The petition is titled "Enact Leelah's Law to ban all LGBTQ+ conversion therapy," after a transgendered teen who called himself Leelah committed suicide in December after undergoing therapy.
"Leelah explained how her parents had forced her to attend conversion therapy, pulled her out of school and isolated her in an attempt to change her gender identity. Conversion therapies have been documented to cause great harms and in this case, Leelah's death," the petition claims.
"Therapists that engage in the attempt to brainwash or reverse any child's gender identity or sexual orientation are seriously unethical and legislation is needed to end such practices that are resulting in LGBTQ+ deaths. We respectfully seek your help to ban the practice known as conversion therapy and name the bill in honor of Leelah Alcorn."
The creator of the petition hails from New Jersey, which is one of two states that have banned conversion therapy for minors. The other is California.
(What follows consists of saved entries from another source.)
Lemma recorder_left_behind_keeps_state_sample :
  exists p p' m',
    run initial [Click; Click; StreamResolved; StreamResolved] = Some p
    /\ run p [Click; StopFired 1; Click; StreamResolved; Click; StopFired 2]
       = Some p'
    /\ recorders p' !! 0%nat = Some m'
    /\ state m' = recording.
Proof.
  destruct (run initial [Click; Click; StreamResolved; StreamResolved])
    as [p|] eqn:H0; [|vm_compute in H0; discriminate].
  vm_compute in H0. injection H0 as <-.
  match goal with
  | |- exists p p' m', _ /\ run p ?t = _ /\ _ =>
      destruct (run
        {| mediaRecorder := Some 1%nat; chunks := [];
           recorders := [started; started];
           awaiting_stream := 0; awaiting_fetch := 0; awaiting_json := 0;
           requests := []; object_urls := [];
           responseAudio_src := None;
           console := ["Recording..."%string; "Recording..."%string];
           unhandled := [] |} t) as [p'|] eqn:H1;
        [|vm_compute in H1; discriminate]
  end.
  assert (CaptureEnded 0
          ∉ [Click; StopFired 1; Click; StreamResolved; Click; StopFired 2])
    as Hnot.
  { intros H. repeat (apply elem_of_cons in H as [H|H]; [discriminate H|]).
    by apply elem_of_nil in H. }
  destruct (recorder_left_behind_keeps_state _ _ p' 0%nat started 1%nat
              H1 Hnot eq_refl eq_refl ltac:(lia)) as (m' & Hm' & Hs).
  eexists _, p', m'. split; [reflexivity|].
  split; [exact H1|]. split; [exact Hm'|exact Hs].
Defined.

(** ** Which responses are played *)

Lemma get_audio_Str data s :
  get_audio data = inr (Str s) <->
  exists props, data = Object props /\ own_property props (js "audio") = Str s.
Proof.
  split.
  - destruct data; simpl; try congruence. intros [= H]. by exists props.
  - intros (props & -> & H). simpl. by rewrite H.
Qed.

(** X16: exactly which parsed responses end in playback.  When
    [res.json()] resolves, the continuation of [sendAudio] completes without
    a rejection if and only if the value is an object whose own property
    [audio] is a string with at least one code unit that is not a line
    terminator; in every other case it rejects with a TypeError. *)
Theorem response_played_iff p n data :
  awaiting_json p = S n ->
  exists p',
    step p (JsonResolved data) = Some p'
    /\ ((unhandled p' = unhandled p
         /\ responseAudio_src p' = Some (length (object_urls p)))
        \/ (unhandled p' = unhandled p ++ [TypeError]
            /\ responseAudio_src p' = responseAudio_src p))
    /\ (unhandled p' = unhandled p <->
        exists props s,
          data = Object props /\ own_property props (js "audio") = Str s
          /\ forallb is_LineTerminator s = false).
Proof.
  intros Hn. simpl. rewrite Hn. eexists. split; [reflexivity|].
  assert (forall l : list JsError, l ++ [TypeError] <> l) as Hsnoc.
  { intros l H. apply (f_equal length) in H. rewrite length_app in H.
    simpl in H. lia. }
  unfold sendAudio_data.
  destruct (get_audio data) as [e|v] eqn:E.
  - apply get_audio_error in E as HE. subst e. simpl.
    split; [by right|]. split; [by intros H%Hsnoc|].
    intros (props & s & -> & Hs & _). simpl in E. congruence.
  - destruct (decode_value v) as [e|bytes] eqn:D.
    + apply decode_value_error in D as HD. subst e. simpl.
      split; [by right|]. split; [by intros H%Hsnoc|].
      intros (props & s & -> & Hs & Hl). simpl in E. injection E as <-.
      rewrite Hs in D. simpl in D.
      by rewrite decode_audio_groups in D.
    + simpl. split; [by left|]. split; [|done]. intros _.
      destruct v; simpl in D; try discriminate.
      apply get_audio_Str in E as (props & -> & Hs).
      exists props, s. do 2 (split; [done|]).
      destruct (forallb is_LineTerminator s) eqn:Hl; [|done].
      apply match_all_nil in Hl. unfold decode_audio, String_match in D.
      by rewrite Hl in D.
Qed.

Lemma response_played_iff_sample :
  exists p p',
    run initial [Click; StreamResolved; Click; StopFired 0; FetchResolved] = Some p
    /\ step p (JsonResolved (Array [Str (js "ff")])) = Some p'
    /\ ((unhandled p' = unhandled p
         /\ responseAudio_src p' = Some (length (object_urls p)))
        \/ (unhandled p' = unhandled p ++ [TypeError]
            /\ responseAudio_src p' = responseAudio_src p))
    /\ (unhandled p' = unhandled p <->
        exists props s,
          Array [Str (js "ff")] = Object props
          /\ own_property props (js "audio") = Str s
          /\ forallb is_LineTerminator s = false).
Proof.
  destruct (run initial [Click; StreamResolved; Click; StopFired 0; FetchResolved])
    as [p|] eqn:H0; [|vm_compute in H0; discriminate].
  assert (awaiting_json p = 1%nat) as Hn
    by (vm_compute in H0; injection H0 as <-; reflexivity).
  destruct (response_played_iff p 0%nat (Array [Str (js "ff")]) Hn)
    as (p' & Hstep & Hor & Hiff).
  exists p, p'. split; [reflexivity|]. split; [exact Hstep|].
  split; [exact Hor|exact Hiff].
Defined.

(** ** A capture the platform ends *)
Last month, the District of Columbia followed suit by unanimously approving a bill that similarly bans conversion therapy.
In many other states attempts to ban the therapy have failed, either being withdrawn or voted down in committee.
Such legislative efforts have also faced legal action, including the first such measure passed in California in 2012.
One of the groups filing suit in that case was the National Association of Research and Therapy of Homosexuality.
NARTH, a major conversion/reparative therapy provider being represented by the Liberty Counsel, released a statement in 2012 expressing disappointment in the law's passage.
"NARTH is saddened but not surprised by this unprecedented legislative intrusion and will lend its full support to the legal efforts to overturn it," read the statement.
"Anecdotal stories of harm are no basis from which to ban an entire form of psychological care. If they were, the psychological professions would be completely out of business."
In order to receive an official response from the Obama administration, the conversion therapy ban petition must receive 100,000 signatures by Feb. 2.